▶ PROBLEM STATEMENT
Examine each line of the data. Copy those that contain the string "MCut".

Saved data entries
☆ ☆ ☆

(* ===== verification/ControlIo.v ===== *)
(** * The world the control tasks run in

    The control connection is driven by what the network, the clock and the
    API answer. A computation is a function of its own state and of a world
    that holds these answers, one per operation, and records what was sent.
    A deadline ([try_timeout] of agent_control/errors.rs) may cut a
    computation short before any of its awaits; what was done to the state
    by then stays done. *)

From S2P Require Import Prelude Json Api HttpClient Bytes Net.

(** ** Errors (agent_control/errors.rs)

    A typed failure of the API is kept as its JSON text, as in the code. *)

Inductive SetupError : Type :=
  | SetupIoError (e : io_error)
  | FailedToConnect
  | ApiFail (fail : string)
  | ApiError (e : ApiResponseError)
  | RequestError (e : HttpClientError)
  | AttemptingToAuthWithOldFlow
  | FailedToDecodeSignedAgentRegisterHex
  | NoResponseFromAuthenticate
  | RegisterInvalidSignature
  | RegisterUnauthorized
  | SetupTimeout.

Inductive ControlError : Type :=
  | ControlIoError (e : io_error)
  | InvalidRemote (expected got : SocketAddr)
  | FailedToReadControlFeed (e : io_error)
  | ControlTimeout.

(** [Result<A, E>]. *)
Inductive result (E A : Type) : Type :=
  | ROk (a : A)
  | RErr (e : E).
Arguments ROk {E A} a.
Arguments RErr {E A} e.

(** ** The world *)

Inductive recv_result : Type :=
  | RecvTimeout
  | RecvError (e : io_error)
  | RecvPacket (data : list byte) (peer : SocketAddr).

(** Answers are indexed by a counter of operations. [wd_cut n] is the
    deadline set at operation [n]: [Some k] when it falls before the next
    [k + 1]-th await, [None] when it is not reached. The registration key is
    signed for a client and a tunnel address. *)
Record answers : Type := {
  wd_clock : nat → Z;
  wd_recv : nat → recv_result;
  wd_send : nat → option io_error;
  wd_sign : nat → SocketAddr → SocketAddr → result SetupError string;
  wd_targets : nat → result SetupError (list SocketAddr);
  wd_create_io : nat → option SetupError;
  wd_cut : nat → option nat;
}.

Record world : Type := {
  wd : answers;
  wd_pos : nat;
  wd_budget : option nat;
  wd_sent : list (list byte * SocketAddr);
}.

(** A computation returns, is cut short by a deadline, or panics. *)
Inductive mres (A : Type) : Type :=
  | MDone (a : A)
  | MCut
  | MPanic.
Arguments MDone {A} a.
Arguments MCut {A}.
Arguments MPanic {A}.

Definition M (S A : Type) : Type := S → world → mres A * S * world.

#[global] Instance M_ret {S} : MRet (M S) := λ A a s w, (MDone a, s, w).

#[global] Instance M_bind {S} : MBind (M S) := λ A B f m s w,
  match m s w with
  | (MDone a, s', w') => f a s' w'
  | (MCut, s', w') => (MCut, s', w')
  | (MPanic, s', w') => (MPanic, s', w')
  end.

Section ops.
Context {S : Type}.

Definition m_get : M S S := λ s w, (MDone s, s, w).

Definition m_put (s : S) : M S () := λ _ w, (MDone (), s, w).

Definition m_modify (f : S → S) : M S () := λ s w, (MDone (), f s, w).

Definition m_panic {A} : M S A := λ s w, (MPanic, s, w).

(** Code that can only return or panic. *)
Definition m_lift {A} (o : outcome io_error A) : M S A := λ s w,
  match o with
  | Ok a => (MDone a, s, w)
  | _ => (MPanic, s, w)
  end.

Definition bump (w : world) : world :=
  {| wd := wd w; wd_pos := Datatypes.S (wd_pos w); wd_budget := wd_budget w; wd_sent := wd_sent w |}.

(** [now_milli()]. *)
Definition m_now : M S Z := λ s w, (MDone (wd_clock (wd w) (wd_pos w)), s, bump w).

(** An await: the deadline may have passed. *)
Definition m_await : M S () := λ s w,
  match wd_budget w with
  | Some 0%nat => (MCut, s, w)
  | Some (Datatypes.S k) =>
      (MDone (), s, {| wd := wd w; wd_pos := wd_pos w; wd_budget := Some k; wd_sent := wd_sent w |})
  | None => (MDone (), s, w)
  end.

(** [packet_io.send_to(data, dst).await]. *)
Definition m_send_raw (data : list byte) (dst : SocketAddr) : M S (option io_error) := λ s w,
  (MDone (wd_send (wd w) (wd_pos w)), s,
   {| wd := wd w; wd_pos := Datatypes.S (wd_pos w); wd_budget := wd_budget w;
      wd_sent := wd_sent w ++ [(data, dst)] |}).

Definition m_send (data : list byte) (dst : SocketAddr) : M S (option io_error) :=
  m_await;; m_send_raw data dst.

(** [packet_io.recv_from(&mut buf).await] with a buffer of [size] bytes, under
    a timeout of its own. *)
Definition m_recv_raw (size : nat) : M S recv_result := λ s w,
  (MDone (match wd_recv (wd w) (wd_pos w) with
          | RecvPacket data peer => RecvPacket (take size data) peer
          | r => r
          end), s, bump w).

Definition m_recv (size : nat) : M S recv_result := m_await;; m_recv_raw size.

(** The calls of [AuthResource] and the creation of a socket. *)
Definition m_ask_raw {A} (f : answers → nat → A) : M S A := λ s w,
  (MDone (f (wd w) (wd_pos w)), s, bump w).

Definition m_ask {A} (f : answers → nat → A) : M S A := m_await;; m_ask_raw f.

(** [m.try_timeout(..)]: under a deadline of its own; the deadline of the
    caller keeps counting. *)
Definition min_budget (a b : option nat) : option nat :=
  match a, b with
  | Some x, Some y => Some (Nat.min x y)
  | Some x, None => Some x
  | None, b => b
  end.

Definition used (before after : option nat) : nat :=
  match before, after with
  | Some x, Some y => (x - y)%nat
  | _, _ => 0%nat
  end.

Definition m_try_timeout {E A} (timeout : E) (m : M S (result E A)) : M S (result E A) := λ s w,
  let outer := wd_budget w in
  let inner := wd_cut (wd w) (wd_pos w) in
  let b := min_budget inner outer in
  let restore w' := {| wd := wd w'; wd_pos := wd_pos w';
                       wd_budget := match outer with
                                    | Some x => Some (x - used b (wd_budget w'))%nat
                                    | None => None
                                    end;
                       wd_sent := wd_sent w' |} in
  match m s {| wd := wd w; wd_pos := Datatypes.S (wd_pos w); wd_budget := b; wd_sent := wd_sent w |} with
  | (MDone r, s', w') => (MDone r, s', restore w')
  | (MPanic, s', w') => (MPanic, s', restore w')
  | (MCut, s', w') =>
      (* the deadline that fell: the caller's, or this one *)
      match inner, outer with
      | Some x, Some y => if decide (y < x)%nat then (MCut, s', restore w') else (MDone (RErr timeout), s', restore w')
      | None, _ => (MCut, s', restore w')
      | Some _, None => (MDone (RErr timeout), s', restore w')
      end
  end.
End ops.

(** A computation on a part of the state. *)
Definition m_zoom {S T A} (get : S → T) (set : S → T → S) (m : M T A) : M S A := λ s w,
  match m (get s) w with
  | (r, t, w') => (r, set s t, w')
  end.

(** [for _ in 0..n { .. }] whose body may [break] or [return]. *)
Inductive loop_step (A : Type) : Type :=
  | LContinue
  | LBreak
  | LReturn (a : A).
Arguments LContinue {A}.
Arguments LBreak {A}.
Arguments LReturn {A} a.

Fixpoint m_for {S A} (n : nat) (body : M S (loop_step A)) : M S (option A) :=
  match n with
  | O => mret None
  | Datatypes.S n =>
      r ← body;
      match r with
      | LContinue => m_for n body
      | LBreak => mret None
      | LReturn a => mret (Some a)
      end
  end.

☆ ☆ ☆

▶ WRITTEN SOLUTION
  | MCut
Arguments MCut {A}.
  | (MCut, s', w') => (MCut, s', w')
  | Some 0%nat => (MCut, s, w)
  | (MCut, s', w') =>
      | Some x, Some y => if decide (y < x)%nat then (MCut, s', restore w') else (MDone (RErr timeout), s', restore w')
      | None, _ => (MCut, s', restore w')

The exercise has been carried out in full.